Lastly, a reflection on diversity. There comes a point where we all have to look at our own role in it all. Quite simply, Workplace in the broadest sense has a significant diversity problem. The industry occasionally talks about it, but only in the context of design. As has been the case of late, when prefixed by ‘neuro’, important a consideration as it is alongside the many other areas of diversity when design is undertaken, but one comparatively easily solved.

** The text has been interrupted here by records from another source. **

(* ===== verification/Contract.v ===== *)
(** The frozen payload contract, as [json.loads] reads
    workers/src/fel_workers/extraction/contracts/extraction-payload.schema.json,
    the copy of packages/contracts/schemas that the workers ship. *)

From S2P Require Import Prelude Payload.
Local Open Scope Z_scope.

Definition def_period : value :=
  (DictV [("type", StrV "object"); ("additionalProperties", BoolV false); ("required", ListV [StrV "type"]); 
   ("properties", DictV [("type", DictV [("enum", ListV [StrV "instant"; StrV "duration"; StrV "trailing_window"; StrV "forecast"])]); 
   ("instant", DictV [("type", StrV "string"); ("format", StrV "date")]); ("start", DictV [("type", StrV "string"); 
   ("format", StrV "date")]); ("end", DictV [("type", StrV "string"); ("format", StrV "date")]); 
   ("fiscal_period", DictV [("type", ListV [StrV "string"; StrV "null"])])])])%string.

Definition def_numericFields : value :=
  (DictV [("type", StrV "object"); ("required", ListV [StrV "unit"; StrV "scale"; StrV "sign"]); 
   ("properties", DictV [("unit", DictV [("type", StrV "string"); ("minLength", IntV 1)]); 
   ("currency", DictV [("type", ListV [StrV "string"; StrV "null"]); ("pattern", StrV "^[A-Z]{3}$")]); 
   ("scale", DictV [("type", StrV "integer")]); ("sign", DictV [("enum", ListV [StrV "positive"; StrV "negative"; StrV "zero"])])])])%string.

Definition def_commonProperties : value :=
  (DictV [("schema_version", DictV [("const", StrV "extraction-payload/v1")]); ("entity_id", DictV [("type", StrV "string"); 
   ("format", StrV "uuid")]); ("issuer_label", DictV [("type", StrV "string"); ("minLength", IntV 1)]); 
   ("metric_id", DictV [("type", StrV "string"); ("minLength", IntV 1)]); ("raw_value", DictV [("type", StrV "string")]); 
   ("period", DictV [("$ref", StrV "#/$defs/period")]); ("dimensions", DictV [("type", StrV "object"); 
   ("additionalProperties", DictV [("type", StrV "string")])]); ("definition", DictV [("type", ListV [StrV "string"; StrV "null"])]); 
   ("qualifiers", DictV [("type", StrV "object"); ("additionalProperties", BoolV true)]); 
   ("reported_or_derived", DictV [("enum", ListV [StrV "reported"; StrV "derived"; StrV "management_assertion"])])])%string.

Definition def_kpi : value :=
  (DictV [("type", StrV "object"); ("additionalProperties", BoolV false); ("required", ListV [StrV "schema_version"; StrV "kind"; 
   StrV "entity_id"; StrV "issuer_label"; StrV "metric_id"; StrV "raw_value"; StrV "value"; StrV "unit"; StrV "scale"; StrV "sign"; 
   StrV "period"; StrV "dimensions"; StrV "qualifiers"; StrV "reported_or_derived"]); 
   ("properties", DictV [("schema_version", DictV [("const", StrV "extraction-payload/v1")]); ("kind", DictV [("const", StrV "kpi")]); 
   ("entity_id", DictV [("type", StrV "string"); ("format", StrV "uuid")]); ("issuer_label", DictV [("type", StrV "string"); 
   ("minLength", IntV 1)]); ("metric_id", DictV [("type", StrV "string"); ("minLength", IntV 1)]); 
   ("raw_value", DictV [("type", StrV "string")]); ("value", DictV [("type", StrV "string"); ("pattern", StrV "^-?\d+(\.\d+)?$")]); 
   ("unit", DictV [("type", StrV "string"); ("minLength", IntV 1)]); ("currency", DictV [("type", ListV [StrV "string"; StrV "null"]); 
   ("pattern", StrV "^[A-Z]{3}$")]); ("scale", DictV [("type", StrV "integer")]); ("sign", DictV [("enum", ListV [StrV "positive"; 
   StrV "negative"; StrV "zero"])]); ("period", DictV [("$ref", StrV "#/$defs/period")]); 
   ("dimensions", DictV [("type", StrV "object"); ("additionalProperties", DictV [("type", StrV "string")])]); 
   ("definition", DictV [("type", ListV [StrV "string"; StrV "null"])]); ("qualifiers", DictV [("type", StrV "object"); 
   ("additionalProperties", BoolV true)]); ("reported_or_derived", DictV [("enum", ListV [StrV "reported"; StrV "derived"])])])])%string.

Definition def_guidanceBase : value :=
  (DictV [("type", StrV "object"); ("properties", DictV [("schema_version", DictV [("const", StrV "extraction-payload/v1")]); 
   ("kind", DictV [("const", StrV "guidance")]); ("entity_id", DictV [("type", StrV "string"); ("format", StrV "uuid")]); 
   ("issuer_label", DictV [("type", StrV "string"); ("minLength", IntV 1)]); ("metric_id", DictV [("type", StrV "string"); 
   ("minLength", IntV 1)]); ("raw_value", DictV [("type", StrV "string")]); ("unit", DictV [("type", StrV "string"); 
   ("minLength", IntV 1)]); ("currency", DictV [("type", ListV [StrV "string"; StrV "null"]); ("pattern", StrV "^[A-Z]{3}$")]); 
   ("scale", DictV [("type", StrV "integer")]); ("sign", DictV [("enum", ListV [StrV "positive"; StrV "negative"; StrV "zero"])]); 
   ("period", DictV [("$ref", StrV "#/$defs/period")]); ("dimensions", DictV [("type", StrV "object"); 
   ("additionalProperties", DictV [("type", StrV "string")])]); ("definition", DictV [("type", ListV [StrV "string"; StrV "null"])]); 
   ("qualifiers", DictV [("type", StrV "object"); ("additionalProperties", BoolV true)]); 
   ("reported_or_derived", DictV [("const", StrV "management_assertion")])]); ("required", ListV [StrV "schema_version"; StrV "kind"; 
   StrV "entity_id"; StrV "issuer_label"; StrV "metric_id"; StrV "raw_value"; StrV "shape"; StrV "period"; StrV "dimensions"; 
   StrV "qualifiers"; StrV "reported_or_derived"])])%string.

Definition def_guidancePoint : value :=
  (DictV [("allOf", ListV [DictV [("$ref", StrV "#/$defs/guidanceBase")]; DictV [("type", StrV "object"); 
   ("additionalProperties", BoolV false); ("required", ListV [StrV "value"; StrV "unit"; StrV "scale"; StrV "sign"]); 
   ("properties", DictV [("schema_version", DictV []); ("kind", DictV []); ("entity_id", DictV []); ("issuer_label", DictV []); 
   ("metric_id", DictV []); ("raw_value", DictV []); ("shape", DictV [("const", StrV "point")]); 
   ("value", DictV [("type", StrV "string"); ("pattern", StrV "^-?\d+(\.\d+)?$")]); ("unit", DictV []); ("currency", DictV []); 
   ("scale", DictV []); ("sign", DictV []); ("period", DictV []); ("dimensions", DictV []); ("definition", DictV []); 
   ("qualifiers", DictV []); ("reported_or_derived", DictV [])])]])])%string.

Definition def_guidanceRange : value :=
  (DictV [("allOf", ListV [DictV [("$ref", StrV "#/$defs/guidanceBase")]; DictV [("type", StrV "object"); 
   ("additionalProperties", BoolV false); ("required", ListV [StrV "low"; StrV "high"; StrV "unit"; StrV "scale"; StrV "sign"]); 
   ("properties", DictV [("schema_version", DictV []); ("kind", DictV []); ("entity_id", DictV []); ("issuer_label", DictV []); 
   ("metric_id", DictV []); ("raw_value", DictV []); ("shape", DictV [("const", StrV "range")]); 
   ("low", DictV [("type", StrV "string"); ("pattern", StrV "^-?\d+(\.\d+)?$")]); ("high", DictV [("type", StrV "string"); 
   ("pattern", StrV "^-?\d+(\.\d+)?$")]); ("unit", DictV []); ("currency", DictV []); ("scale", DictV []); ("sign", DictV []); 
   ("period", DictV []); ("dimensions", DictV []); ("definition", DictV []); ("qualifiers", DictV []); 
   ("reported_or_derived", DictV [])])]])])%string.

Definition def_guidanceFloor : value :=
  (DictV [("allOf", ListV [DictV [("$ref", StrV "#/$defs/guidanceBase")]; DictV [("type", StrV "object"); 
   ("additionalProperties", BoolV false); ("required", ListV [StrV "low"; StrV "unit"; StrV "scale"; StrV "sign"]); 
   ("properties", DictV [("schema_version", DictV []); ("kind", DictV []); ("entity_id", DictV []); ("issuer_label", DictV []); 
   ("metric_id", DictV []); ("raw_value", DictV []); ("shape", DictV [("const", StrV "floor")]); 
   ("low", DictV [("type", StrV "string"); ("pattern", StrV "^-?\d+(\.\d+)?$")]); ("unit", DictV []); ("currency", DictV []); 
   ("scale", DictV []); ("sign", DictV []); ("period", DictV []); ("dimensions", DictV []); ("definition", DictV []); 
   ("qualifiers", DictV []); ("reported_or_derived", DictV [])])]])])%string.

Definition def_guidanceCeiling : value :=
  (DictV [("allOf", ListV [DictV [("$ref", StrV "#/$defs/guidanceBase")]; DictV [("type", StrV "object"); 
   ("additionalProperties", BoolV false); ("required", ListV [StrV "high"; StrV "unit"; StrV "scale"; StrV "sign"]); 
   ("properties", DictV [("schema_version", DictV []); ("kind", DictV []); ("entity_id", DictV []); ("issuer_label", DictV []); 
   ("metric_id", DictV []); ("raw_value", DictV []); ("shape", DictV [("const", StrV "ceiling")]); 
   ("high", DictV [("type", StrV "string"); ("pattern", StrV "^-?\d+(\.\d+)?$")]); ("unit", DictV []); ("currency", DictV []); 
   ("scale", DictV []); ("sign", DictV []); ("period", DictV []); ("dimensions", DictV []); ("definition", DictV []); 
   ("qualifiers", DictV []); ("reported_or_derived", DictV [])])]])])%string.

Definition def_guidanceQualitative : value :=
  (DictV [("allOf", ListV [DictV [("$ref", StrV "#/$defs/guidanceBase")]; DictV [("type", StrV "object"); 
   ("additionalProperties", BoolV false); ("required", ListV [StrV "text"]); ("properties", DictV [("schema_version", DictV []); 
   ("kind", DictV []); ("entity_id", DictV []); ("issuer_label", DictV []); ("metric_id", DictV []); ("raw_value", DictV []); 
   ("shape", DictV [("const", StrV "qualitative")]); ("text", DictV [("type", StrV "string"); ("minLength", IntV 1)]); 
   ("period", DictV []); ("dimensions", DictV []); ("definition", DictV []); ("qualifiers", DictV []); 
   ("reported_or_derived", DictV [])])]])])%string.

Definition def_revenueDriver : value :=
  (DictV [("type", StrV "object"); ("additionalProperties", BoolV false); ("required", ListV [StrV "schema_version"; StrV "kind"; 
   StrV "entity_id"; StrV "issuer_label"; StrV "metric_id"; StrV "raw_value"; StrV "category"; StrV "description"; StrV "direction"; 
   StrV "target_metric_ids"; StrV "period"; StrV "dimensions"; StrV "qualifiers"; StrV "reported_or_derived"]); 
   ("properties", DictV [("schema_version", DictV [("const", StrV "extraction-payload/v1")]); 
   ("kind", DictV [("const", StrV "revenue_driver")]); ("entity_id", DictV [("type", StrV "string"); ("format", StrV "uuid")]); 
   ("issuer_label", DictV [("type", StrV "string"); ("minLength", IntV 1)]); ("metric_id", DictV [("type", StrV "string"); 
   ("minLength", IntV 1)]); ("raw_value", DictV [("type", StrV "string")]); ("category", DictV [("type", StrV "string"); 
   ("enum", ListV [StrV "price"; StrV "volume"; StrV "mix"; StrV "acquisition"; StrV "retention"; StrV "usage"; StrV "seats"; 
   StrV "fx"; StrV "services"; StrV "cost"; StrV "other"])]); ("description", DictV [("type", StrV "string"); ("minLength", IntV 1)]); 
   ("direction", DictV [("enum", ListV [StrV "positive"; StrV "negative"; StrV "mixed"; StrV "unknown"])]); 
   ("target_metric_ids", DictV [("type", StrV "array"); ("minItems", IntV 1); ("uniqueItems", BoolV true); 
   ("items", DictV [("type", StrV "string")])]); ("period", DictV [("$ref", StrV "#/$defs/period")]); 
   ("dimensions", DictV [("type", StrV "object"); ("additionalProperties", DictV [("type", StrV "string")])]); 
   ("definition", DictV [("type", ListV [StrV "string"; StrV "null"])]); ("qualifiers", DictV [("type", StrV "object"); 
   ("additionalProperties", BoolV true)]); ("reported_or_derived", DictV [("const", StrV "management_assertion")])])])%string.

Definition extraction_payload_schema : list (string * value) :=
  [("$schema", StrV "https://json-schema.org/draft/2020-12/schema"); ("$id", StrV "https://contracts.fel.dev/schemas/extraction-payload/v1"); ("title", StrV "ExtractionPayload");
   ("oneOf", ListV [DictV [("$ref", StrV "#/$defs/kpi")]; DictV [("$ref", StrV "#/$defs/guidancePoint")]; DictV [("$ref", StrV "#/$defs/guidanceRange")]; DictV [("$ref", StrV "#/$defs/guidanceFloor")]; DictV [("$ref", StrV "#/$defs/guidanceCeiling")]; DictV [("$ref", StrV "#/$defs/guidanceQualitative")]; DictV [("$ref", StrV "#/$defs/revenueDriver")]]);
   ("$defs", DictV [("period", def_period); ("numericFields", def_numericFields); ("commonProperties", def_commonProperties); ("kpi", def_kpi); ("guidanceBase", def_guidanceBase); ("guidancePoint", def_guidancePoint); ("guidanceRange", def_guidanceRange); ("guidanceFloor", def_guidanceFloor); ("guidanceCeiling", def_guidanceCeiling); ("guidanceQualitative", def_guidanceQualitative); ("revenueDriver", def_revenueDriver)]);
   ("x-fel-version", StrV "1.0.0")]%string.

Yet the industry’s narrative — in conferences, media and social channels — is almost entirely dominated by a cohort of middle-aged white men. Including myself, I admit. I may post, comment and talk less than I once did, so can’t claim as much influence as I perhaps once might have, I’m still very much part of the cohort. The brotherhood often even has its members openly calling one another ‘brother’ to reinforce the point. Check out any workplace conference or LinkedIn thread on the subject for living, breathing and oft-bearded evidence.
Many of the cohort have a valid contribution to make, but the industry simply has to do more to identify, recognise and give diverse talent its platform, allowing and encouraging it to find its voice. Not just when the subject of diversity is there to be addressed, but as thinkers and practitioners in the industry in all its guises. Which means us middle-aged white men have to be far more aware of what we sign up to, how we sound and appear, and be far more prepared to step aside.
To this end, the pop-up conference-within-a-conference ‘Workstock’ is being re-born in 2023 for just this purpose, to give such a voice. Its last incarnation was in 2015, when diversity was barely a mentioned thing and the roster was incredibly talented, keen and yet predominantly male and white. It’ll be a small contribution, but a contribution nonetheless.
All of which adds up to a huge amount still to do. I used to conclude similar in previous years, but somehow as this year slips out of the stage door, it’s at its most pronounced. Yet there’s plenty of cause for optimism. Inauspicious it may have been, but perhaps it needed to be, so we could gather our thoughts. We potentially have quite a year ahead. But not before a desperately needed rest.